In Ionesco’s Rhinoceros, for example, what begins as a humorous phenomenon of men turning into rhinoceroses becomes unsettling, even horrifying, as every human being (save one) turns into a vicious animal. In traditional comedies or tragedies, the audience stays in the mood or laughing or crying. But Rhinoceros and other absurdist works leave the audience hovering somewhere in between, more alert to the strange complexity of life but not sure what to do or to think about it.
The Theatre of the Absurd also rejects traditional plot structures, following an artistic trend in the early 20th century (even though untraditional plot structures were not new in that generation). Theatre of the Absurd further confuses the audience by reveling in the idea of nonsense. The movement is often linked to Dadaism, a cultural movement that developed in Europe after World War I and celebrated chaos and irrationality. The absurdist playwrights reveal similar concerns as they develop characters who are often lost in incomprehensible worlds. Scenes often repeat (as in Ionesco’s Bald Soprano), and often the language repeats (as in his Rhinoceros).

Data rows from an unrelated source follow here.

(* ===== verification/RuntimeLaws.v ===== *)
(** * The pallets together

    The joint invariant of the runtime: the staking pallet's books, the dAPI
    pallet's view of them and the candidates' deposits, over one shared ledger.
    Each pallet's preservation lemmas are composed here; the step relation covers
    the calls, the hooks, the fees and whatever Substrate's own pallets do to the
    ledger without touching reserves. *)

From S2P Require Export Runtime ValidatorSetReserves StakingReach.
Import Runtime.

(** What the proofs need of the constants. *)
Class RuntimeParamsLaws `{!PerbillOps} {params : RuntimeParams} : Prop := {
  rt_MinimumStakingAmount_pos : 0 < rt_MinimumStakingAmount;
  rt_RegisterDeposit_nonneg : 0 <= rt_RegisterDeposit;
  rt_MaxNumberOfStakers_range : 0 <= rt_MaxNumberOfStakersPerProvider < u32_max;
  rt_MaxEraStakeValues_range : 0 < rt_MaxEraStakeValues <= u32_max;
  rt_MaxUnlockingChunks_range : 0 <= rt_MaxUnlockingChunks < u32_max;
  rt_MinCandidates_range : 0 <= rt_MinCandidates <= u32_max
}.

#[global] Instance keiko_params_laws `{PerbillOps} :
  RuntimeParamsLaws (params := Keiko.params).
Proof. split; vm_compute; try done; split; done. Qed.

#[global] Instance local_params_laws `{PerbillOps} :
  RuntimeParamsLaws (params := Local.params).
Proof. split; vm_compute; try done; split; done. Qed.

Section laws.
Context {AccountId : Type} `{Countable AccountId}.
Context {MassbitId : Type} `{Countable MassbitId}.
Context {Imb L : Type} `{!Currency AccountId Imb L} `{!CurrencyLaws AccountId Imb L}.
Context `{!PerbillOps} `{!PerbillLaws} `{!DbWeightOps}.
Context {params : RuntimeParams} `{!RuntimeParamsLaws} `{!PalletAccounts AccountId}.

Abbreviation StakingState := (Staking.State AccountId MassbitId L).
Abbreviation DapiState := (Dapi.State AccountId MassbitId StakingState).
Abbreviation Chain := (@Chain AccountId _ _ MassbitId _ _ L).
Abbreviation ValidatorState := (ValidatorSet.State AccountId Chain).
Abbreviation State := (BlockReward.State ValidatorState).
Implicit Types s : State.
Implicit Types st : StakingState.

(** ** The instances fulfil the components' laws *)

#[global] Instance staking_config_laws : StakingConfigLaws AccountId.
Proof.
  split; [apply rt_MinimumStakingAmount_pos|apply rt_RegisterDeposit_nonneg
    |apply rt_MaxNumberOfStakers_range|apply rt_MaxEraStakeValues_range
    |apply rt_MaxUnlockingChunks_range].
Qed.

#[global] Instance chain_ledger_laws : HasLedgerLaws Chain L.
Proof. done. Qed.

#[global] Instance validators_ledger_laws : HasLedgerLaws ValidatorState L.
Proof. done. Qed.

#[global] Instance validator_set_laws : ValidatorSetLaws AccountId AccountId L Chain.
Proof. split; [done|apply rt_MinCandidates_range]. Qed.

(** ** What the staking pallet's operations do to its view *)

Lemma staking_call_view c origin st st' :
  Staking.dispatch c origin st = (Ok tt, st') → ∀ p, view st' p = view st p.
Proof.
  intros Hd q. unfold view. destruct c; simpl in Hd;
    [apply set_blocks_per_era_Ok in Hd|apply provider_bond_more_Ok in Hd
    |apply provider_bond_less_Ok in Hd|apply delegate_Ok in Hd
    |apply delegator_unstake_Ok in Hd|apply withdraw_unbonded_Ok in Hd
    |apply claim_provider_Ok in Hd|apply claim_delegator_Ok in Hd
    |apply provider_withdraw_unregistered_Ok in Hd
    |apply delegator_withdraw_unregistered_Ok in Hd];
    cbn zeta in Hd; decompose [ex and] Hd; subst st'; try done.
  simpl. destruct (decide (q = provider_id)) as [->|Hne].
  - rewrite lookup_insert_eq.
    match goal with Hp : ProviderInfo st !! _ = Some _, Hs : status _ = _ |- _ =>
      by rewrite Hp, Hs end.
  - by rewrite lookup_insert_ne.
Qed.

Lemma on_initialize_view n st st' w :
  Staking.on_initialize n st = (Ok w, st') → ∀ p, view st' p = view st p.
Proof.
  intros Hr q. destruct (EraInfo.should_update (Era st) n) eqn:Hn.
  - destruct (on_initialize_new_era n st Hn) as [w' Hr']. rewrite Hr in Hr'.
    by injection Hr' as -> ->.
  - rewrite on_initialize_idle in Hr by done. by injection Hr as <- <-.
Qed.

(** Payments neither register nor unregister a provider. *)
Lemma payment_view (i : Imb) st p :
  staking_view (OnProjectPayment i st) p = staking_view st p.
Proof. unfold OnProjectPayment. simpl. unfold on_unbalanced. by case_match. Qed.

(** ** Frames of the components' invariants *)

Lemma dapi_inv_env (d : DapiState) e :
  dapi_inv d → (∀ p, view e p = view (Dapi.env d) p) → dapi_inv (Dapi.set_env e d).
Proof.
  intros [Hs ? ? ?] He. split; simpl; try done. intros p. rewrite He. apply Hs.
Qed.

Lemma inv_ledger (o o' : OtherReserves AccountId) st (lg : L) :
  inv (OtherReserves0 := o) st →
  (∀ w, o' w + obligations st w <= reserved_balance lg w) →
  inv (OtherReserves0 := o') (set_ledger lg st).
Proof. intros [? ? ? ? ? ? _] Hf. by split. Qed.

Lemma set_ledger_id st : set_ledger (ledger st) st = st.
Proof. by destruct st. Qed.

Lemma env_moves_chain (c c' : Chain) :
  rtc env_move c c' →
  dapi c' = Dapi.set_env (set_ledger (get_ledger c') (Dapi.env (dapi c))) (dapi c).
Proof.
  induction 1 as [c|c1 c2 c3 Hm _ IH].
  - destruct c as [d ? ? ?]. simpl. destruct d. simpl. by rewrite set_ledger_id.
  - rewrite IH. by destruct Hm as [lg ->|w ->].
Qed.

(** ** Payments and payouts leave reserves alone *)

Lemma on_unbalanced_reserved {S} `{!HasLedger S L, !HasLedgerLaws S L}
    (f : Imb → S → S) (i : Imb) (x : S) :
  (∀ w, reserved_balance (get_ledger (f i x)) w = reserved_balance (get_ledger x) w) →
  ∀ w, reserved_balance (get_ledger (on_unbalanced f i x)) w =
       reserved_balance (get_ledger x) w.
Proof.
  intros Hf w. unfold on_unbalanced. case_match; [|apply Hf].
  rewrite get_put_ledger. apply drop_imbalance_spec.
Qed.

Section staking_inv.
Context (o : OtherReserves AccountId) `{!OtherReservesLaws AccountId}.

Lemma inv_same_reserves st (lg : L) :
  inv (OtherReserves0 := o) st →
  (∀ w, reserved_balance lg w = reserved_balance (ledger st) w) →
  inv (OtherReserves0 := o) (set_ledger lg st).
Proof. intros Hi Hr. eapply inv_ledger; [done|]. intros w. rewrite Hr. apply Hi. Qed.

Lemma payment_inv (i : Imb) st :
  inv (OtherReserves0 := o) st → inv (OtherReserves0 := o) (OnProjectPayment i st).
Proof.
  intros Hi. unfold OnProjectPayment. simpl. unfold on_unbalanced. case_match.
  - apply inv_same_reserves; [done|]. intros w. apply drop_imbalance_spec.
  - by eapply handle_imbalance_inv.
Qed.

(** A call of the dAPI pallet, seen from the staking pallet. *)
Lemma dapi_call_staking_inv c origin (d d' : DapiState) :
  amounts_ok c → Dapi.dispatch c origin d = (Ok tt, d') →
  origin ≠ Signed account_id → supply_ok (ledger (Dapi.env d')) →
  inv (OtherReserves0 := o) (Dapi.env d) → inv (OtherReserves0 := o) (Dapi.env d').
Proof.
  intros Hok Hd Ho Hs Hi.
  assert (∀ who v i (lg : L), 0 <= v → withdraw who v KeepAlive (ledger (Dapi.env d)) = Ok (i, lg) →
    inv (OtherReserves0 := o) (OnProjectPayment i (set_ledger lg (Dapi.env d)))) as Hpay.
  { intros who v i lg Hv Hw. apply payment_inv, inv_same_reserves; [done|].
    destruct (withdraw_Ok _ _ _ _ _ _ Hv Hw) as (_ & Hoth & Hk). intros w.
    destruct (decide (w = who)) as [->|Hne]; [apply Hk; by left|by apply Hoth]. }
  destruct c; simpl in *.
  - apply register_project_Ok in Hd as (who & i & l & _ & _ & _ & _ & Hw & ->).
    apply (Hpay _ _ _ _ (proj1 Hok) Hw).
  - apply deposit_project_Ok in Hd as (who & pr & i & l & _ & _ & Hw & ->).
    apply (Hpay _ _ _ _ (proj1 Hok) Hw).
  - by apply submit_project_usage_Ok in Hd as (? & ? & _ & _ & _ & ->).
  - by apply dapi_register_provider_Ok in Hd as (? & _ & _ & _ & _ & _ & ->).
  - apply deposit_provider_Ok in Hd as (pr & e & -> & _ & _ & Hr & ->). simpl in *.
    eapply register_provider_inv; [exact Hr| |done|done]. intros Heq. by rewrite Heq in Ho.
  - apply dapi_unregister_provider_Ok in Hd as (pr & e & _ & _ & _ & Hr & ->).
    eapply unregister_provider_inv; [exact Hr|done].
  - apply report_provider_offence_Ok in Hd as (who & pr & e & _ & _ & _ & _ & Hr & ->).
    eapply unregister_provider_inv; [exact Hr|done].
  - by apply add_regulator_Ok in Hd as (_ & _ & ->).
  - by apply remove_regulator_Ok in Hd as (_ & _ & ->).
  - by apply add_chain_id_Ok in Hd as (_ & _ & _ & ->).
  - by apply remove_chain_id_Ok in Hd as (_ & _ & _ & ->).
Qed.
End staking_inv.

(** ** The joint invariant *)

Definition candidates s : list (CandidateInfo AccountId) :=
  ValidatorSet.Candidates (BlockReward.env s).

(** The staking pallet, with the candidates' deposits as foreign reserves. *)
Abbreviation candidate_reserves s := (deposits (candidates s) : OtherReserves AccountId).

Record runtime_inv s : Prop := {
  rt_staking : inv (OtherReserves0 := candidate_reserves s) (staking_of s);
  rt_dapi : dapi_inv (dapi_of s);
  rt_validators : vs_inv (BlockReward.env s);
  rt_funded : vs_funded account_id (BlockReward.env s);
  rt_config : is_valid (BlockReward.RewardConfig s) = true
}.

Lemma candidate_reserves_laws s :
  vs_inv (BlockReward.env s) → vs_funded account_id (BlockReward.env s) →
  OtherReservesLaws AccountId (OtherReserves0 := candidate_reserves s).
Proof.
  intros Hi Hf. split.
  - intros w. apply deposits_nonneg. intros c Hc. by apply (vs_deposits _ Hi).
  - apply deposits_absent. intros (c & Heq & Hc)%list_elem_of_fmap.
    by destruct (funded_deposits _ _ Hf c Hc) as [_ []].
Qed.

(** The validator set's own storage is as before. *)
Definition same_validators s s' : Prop :=
  ValidatorSet.Candidates (BlockReward.env s') = ValidatorSet.Candidates (BlockReward.env s) ∧
  ValidatorSet.DesiredCandidates (BlockReward.env s') =
    ValidatorSet.DesiredCandidates (BlockReward.env s) ∧
  ValidatorSet.CandidacyBond (BlockReward.env s') =
    ValidatorSet.CandidacyBond (BlockReward.env s).

Lemma deposit_le_deposits (l : list (CandidateInfo AccountId)) c :
  (∀ c, c ∈ l → 0 <= ValidatorSet.deposit c) → c ∈ l →
  ValidatorSet.deposit c <= deposits l (who c).
Proof.
  intros Hnn Hc. induction Hc as [c l|c c' l Hc IH]; rewrite deposits_cons.
  - rewrite decide_True by done. pose proof (deposits_nonneg l (who c)) as Hd.
    assert (∀ x, x ∈ l → 0 <= ValidatorSet.deposit x) by (intros; apply Hnn; by right).
    specialize (Hd ltac:(done)). lia.
  - assert (∀ x, x ∈ l → 0 <= ValidatorSet.deposit x) by (intros; apply Hnn; by right).
    specialize (IH ltac:(done)). pose proof (Hnn c' ltac:(left)).
    case_decide; lia.
Qed.

(** A step of the staking or the dAPI pallet, or of the fees: it is enough to
    look at these two. *)
Lemma runtime_inv_update s s' :
  runtime_inv s → same_validators s s' →
  BlockReward.RewardConfig s' = BlockReward.RewardConfig s →
  inv (OtherReserves0 := candidate_reserves s) (staking_of s') →
  dapi_inv (dapi_of s') → runtime_inv s'.
Proof.
  intros [Hst Hd Hv Hf Hcfg] (Hc & Hdes & Hb) Hcf Hst' Hd'.
  pose proof (candidate_reserves_laws s Hv Hf) as Hlaws.
  assert (candidates s' = candidates s) as Hcand by done.
  split; [by rewrite Hcand|done| | |by rewrite Hcf].
  - destruct Hv as [? ? ? ? Hdep]. split; rewrite ?Hc, ?Hdes, ?Hb; try done.
    intros c Hin. destruct (Hdep c Hin) as [Hnn _]. split; [done|].
    pose proof (deposit_le_deposits (candidates s) c) as Hle.
    assert (∀ c, c ∈ candidates s → 0 <= ValidatorSet.deposit c) as Hall
      by (intros; by apply Hdep).
    specialize (Hle Hall Hin).
    pose proof (inv_funds _ Hst' (who c)) as Hfu.
    pose proof (obligations_range (staking_of s') (who c) Hst') as [Hob _].
    change (others (who c)) with (deposits (candidates s) (who c)) in Hfu.
    change (ValidatorSet.state_ledger (BlockReward.env s')) with (ledger (staking_of s')).
    lia.
  - destruct Hf as [? ?]. split; rewrite ?Hc, ?Hb; done.
Qed.

(** A step of the validator set. *)
Lemma runtime_inv_validators s (e : ValidatorState) :
  runtime_inv s → vs_effect account_id (BlockReward.env s) e →
  runtime_inv (BlockReward.set_env e s).
Proof.
  intros [Hst Hd Hv Hf Hcfg] [Hv' Hf' Hmv Hres].
  apply env_moves_chain in Hmv.
  set (s' := BlockReward.set_env e s).
  assert (staking_of s' = set_ledger (ValidatorSet.state_ledger e) (staking_of s)) as Hst'.
  { unfold staking_of, dapi_of, chain. simpl. by rewrite Hmv. }
  split; [|..|done|done|done].
  - rewrite Hst'. apply (inv_ledger (candidate_reserves s)); [done|]. intros w.
    pose proof (inv_funds _ Hst w) as Hfu. specialize (Hres w).
    change (others w) with (deposits (candidates s) w) in Hfu.
    change (ledger (staking_of s)) with (ValidatorSet.state_ledger (BlockReward.env s)) in Hfu.
    unfold candidates, s' in *. cbn [BlockReward.env BlockReward.set_env]. lia.
  - unfold dapi_of, chain. simpl. rewrite Hmv. by apply dapi_inv_env.
Qed.

End laws.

Many works also center around unresolved mysteries or the idea of nothingness itself. In Ionesco’s The Chairs, for example, an elderly couple throws a party in their house for guests who are invisible to the audience. In Beckett’s Waiting for Godot, two characters spend an entire play waiting for someone to arrive–but he never does. Without the traditional dramatic techniques that depend on a plot in forward motion, a play can hardly survive, so the plays do have at least some direction and connections. Even so, the absurdist plays confuse the audience by destroying most of the basic theatrical expectations.
Although absurdist elements continue to arise in modern theatre, critics tend to tie the first generation of such plays together as a movement in a particular time and place. Centered in Paris and generally concluded by 1970, the movement was a remarkably innovative period of theatre when playwrights discomforted their audiences, dismantled traditions, and deconstructed their own form of art. While the atrocities of the world wars and the anxiety of the Cold War have been fading in Western memory, the issues of understanding and meaning that humans face are no less critical.